A growth in his bladder also made life difficult and painful for him, he adds.
Because of his condition, his children do not want him to join the crowd lining the route of the funeral procession.
Says Mr Oh: "They say I'm old and there'll be thousands of people there. They are afraid I can't stand it as I get tired easily. But I can still walk. I can still cycle. I'm not bedridden. I want to go."
He says catching a last glimpse of Mr Lee will bring back fond memories.
In his youth, Mr Oh used to follow the then prime minister around at his political rallies to "listen to his words and the way he speaks".
HE REPRESENTED US
Mr Oh recounts fondly: "I can remember very well the merger days in the 60s.
"There were many talks between the two countries (of Singapore and Malaya), but most importantly, it was Mr Lee who represented us Singaporeans."
Some 50 years later, he can still recall the impact of Mr Lee's speeches, especially those in the turbulent days after Singapore separated from Malaysia.
"They (Malaysia) wanted bumiputera-style policies, but Mr Lee wanted meritocracy.
"Mr Lee didn't cave in. He fought for where we are today. He is our fighter."
Today will mark the last time the public can see Mr Lee before the coffin departs the National University of Singapore's University Cultural Centre for a private service at Mandai Crematorium.
Mr Oh, who is unsure where he will station himself during the procession, says he will not stop trying to "convince" his family to let him to join the crowd.
"Eventually, they'll relent. I have to pay my respects to Mr Lee," he adds.
She's going... even though she can't walk
"I wish I could stand up to get a better view. He worked so tirelessly for us in the past. It can't be compared to the effort I need to be there for the procession." - Miss Dawn Ng Wee Ling (above), who has been wheelchair-bound since she tore her tendon in a football match two months ago - TNP PHOTO: NG JUN SEN
She has been wheelchair-bound since she tore a tendon in a football match two months ago.
But Miss Dawn Ng Wee Ling, 36, says she will watch the funeral procession.
"I will be there, even if I have to crawl," says Miss Ng.
The procession will go past her block in Jalan Bukit Merah, in Tanjong Pagar GRC which Mr Lee represented in Parliament.
She has lived there with her mother, Madam Tay Chong Kiang, 62, all her life.
Says the quantity surveyor: "I have never met Mr Lee, but I know that he is our founding father and I have to pay my respects no matter what it takes."
To do so, she also joined an hour-long queue at the Padang on Thursday morning.

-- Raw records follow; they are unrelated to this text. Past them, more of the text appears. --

(** [WontFix.__init__(self, y, x, pmap)] *)
Definition WontFix_init (y x : value) (pmap : pmap_t) : M WontFix :=
  _ <<- print "----hit----";
  reason <<- lift (getitem x "details");
  segs <<- lift (split_value colon y);
  match segs with
  | [product; component] =>
      ret (mkWontFix reason component (product_lookup product pmap))
  | _ => lift (Err ValueError)
  end.

(** [NotAffected.__init__(self, y, pmap)] *)
Definition NotAffected_init (y : value) (pmap : pmap_t) : result NotAffected :=
  t <- split_value colon y;
  match t with
  | [] => Err IndexError
  | product :: rest =>
      Ok (mkNotAffected ([] ++ [String.concat ":" rest])
            (product_lookup product pmap))
  end.

(** [Affected.__init__(self, y, pmap)] *)
Definition Affected_init (y : value) (pmap : pmap_t) : result Affected :=
  t <- split_value colon y;
  match t with
  | [] => Err IndexError
  | product :: rest =>
      Ok (mkAffected ([] ++ [String.concat ":" rest])
            (product_lookup product pmap))
  end.

(** *** [VexPackages.build_product_tree] *)

(** The body of [for c in b['branches']]; the state is [self.pmap]. *)
Definition leaf_step (c : value) (pm : pmap_t) : result pmap_t :=
  ks <- keys c;
  if mem "category" ks then
    cat <- getitem c "category";
    if eq_str cat "product_name" then
      name <- getitem c "name";
      product <- getitem c "product";
      id <- getitem product "product_id";
      e <- entry id name;
      Ok (pm ++ [e])
    else Ok pm
  else Ok pm.

(** The body of [for b in p['branches']]. *)
Definition branch_step (b : value) (pm : pmap_t) : result pmap_t :=
  ks <- keys b;
  if mem "branches" ks then
    bs <- getitem b "branches";
    cs <- iter bs;
    for_each cs leaf_step pm
  else Ok pm.

(** The body of [for p in self.raw['product_tree']['branches']]. *)
Definition top_step (p : value) (pm : pmap_t) : result pmap_t :=
  bs <- getitem p "branches";
  bl <- iter bs;
  for_each bl branch_step pm.

Definition build_product_tree (self : VexPackages) : result VexPackages :=
  let self := set_pmap self [] in
  tree <- getitem (raw self) "product_tree";
  bs <- getitem tree "branches";
  ps <- iter bs;
  pm <- for_each ps top_step (pmap self);
  Ok (set_pmap self pm).

(** *** [VexPackages.parse_packages] *)

(** [self.wontfix.append(WontFix(y, x, self.pmap))], the body of
    [for y in (x['product_ids'])]. *)
Definition wontfix_step (x y : value) (self : VexPackages) : M VexPackages :=
  w <<- WontFix_init y x (pmap self);
  ret (add_wontfix self w).

(** [self.affected.append(Affected(y, self.pmap))] *)
Definition affected_step (y : value) (self : VexPackages) : M VexPackages :=
  a <<- lift (Affected_init y (pmap self));
  ret (add_affected self a).

(** [self.not_affected.append(NotAffected(y, self.pmap))] *)
Definition not_affected_step (y : value) (self : VexPackages) : M VexPackages :=
  a <<- lift (NotAffected_init y (pmap self));
  ret (add_not_affected self a).

(** The body of [for x in k['remediations']]: three [if]s in a row, each
    reading [x['category']] again. *)
Definition remediation_step (x : value) (self : VexPackages) : M VexPackages :=
  cat <<- lift (getitem x "category");
  self <<- (if eq_str cat "vendor_fix" then
              f <<- lift (Fix_init x (pmap self));
              ret (add_fix self f)
            else ret self);
  cat <<- lift (getitem x "category");
  self <<- (if eq_str cat "workaround" then
              wa_details <<- lift (getitem x "details");
              ids <<- lift (getitem x "product_ids");
              w_pkgs <<- lift (filter_components ids);
              ret (add_workaround self (mkWorkaround wa_details w_pkgs))
            else ret self);
  cat <<- lift (getitem x "category");
  if eq_str cat "no_fix_planned" then
    ids <<- lift (getitem x "product_ids");
    ys <<- lift (iter ids);
    for_eachM ys (wontfix_step x) self
  else ret self.

(** The body of [for x in k['product_status']]. *)
Definition status_step (k x : value) (self : VexPackages) : M VexPackages :=
  self <<- (if eq_str x "known_affected" then
              ps <<- lift (getitem k "product_status");
              ids <<- lift (getitem ps "known_affected");
              ys <<- lift (filter_components ids);
              for_eachM ys affected_step self
            else ret self);
  if eq_str x "known_not_affected" then
    ps <<- lift (getitem k "product_status");
    ids <<- lift (getitem ps "known_not_affected");
    ys <<- lift (filter_components ids);
    for_eachM ys not_affected_step self
  else ret self.

(** The body of [for k in self.raw['vulnerabilities']]. *)
Definition vulnerability_step (k : value) (self : VexPackages) : M VexPackages :=
  has <<- lift (contains "remediations" k);
  self <<- (if has : bool then
              rs <<- lift (getitem k "remediations");
              xs <<- lift (iter rs);
              for_eachM xs remediation_step self
            else ret self);
  has <<- lift (contains "product_status" k);
  if has : bool then
    ps <<- lift (getitem k "product_status");
    xs <<- lift (iter ps);
    for_eachM xs (status_step k) self
  else ret self.

Definition parse_packages (self : VexPackages) : M VexPackages :=
  let self := clear_buckets self in
  vs <<- lift (getitem (raw self) "vulnerabilities");
  ks <<- lift (iter vs);
  for_eachM ks vulnerability_step self.

(** [VexPackages.__init__(self, vexdata)]: [self] is the object being
    initialised. *)
Definition VexPackages_init (self : VexPackages) (vexdata : value)
  : M VexPackages :=
  let self := set_raw self vexdata in
  self <<- lift (build_product_tree self);
  parse_packages self.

She had expected to queue for hours and enlisted her mother's help.
"It wasn't easy moving around, there were many kerbs to get past and it was hard on my mother. Luckily, there were many marshals helping out and one stranger volunteered to push me all the way," she said.
Today, she intends to be a part of the massive crowd hoping to see Mr Lee for the last time.
Says Miss Ng: "I wish I could stand up to get a better view.
"He worked so tirelessly for us in the past. It can't be compared to the effort I need to be there for the procession."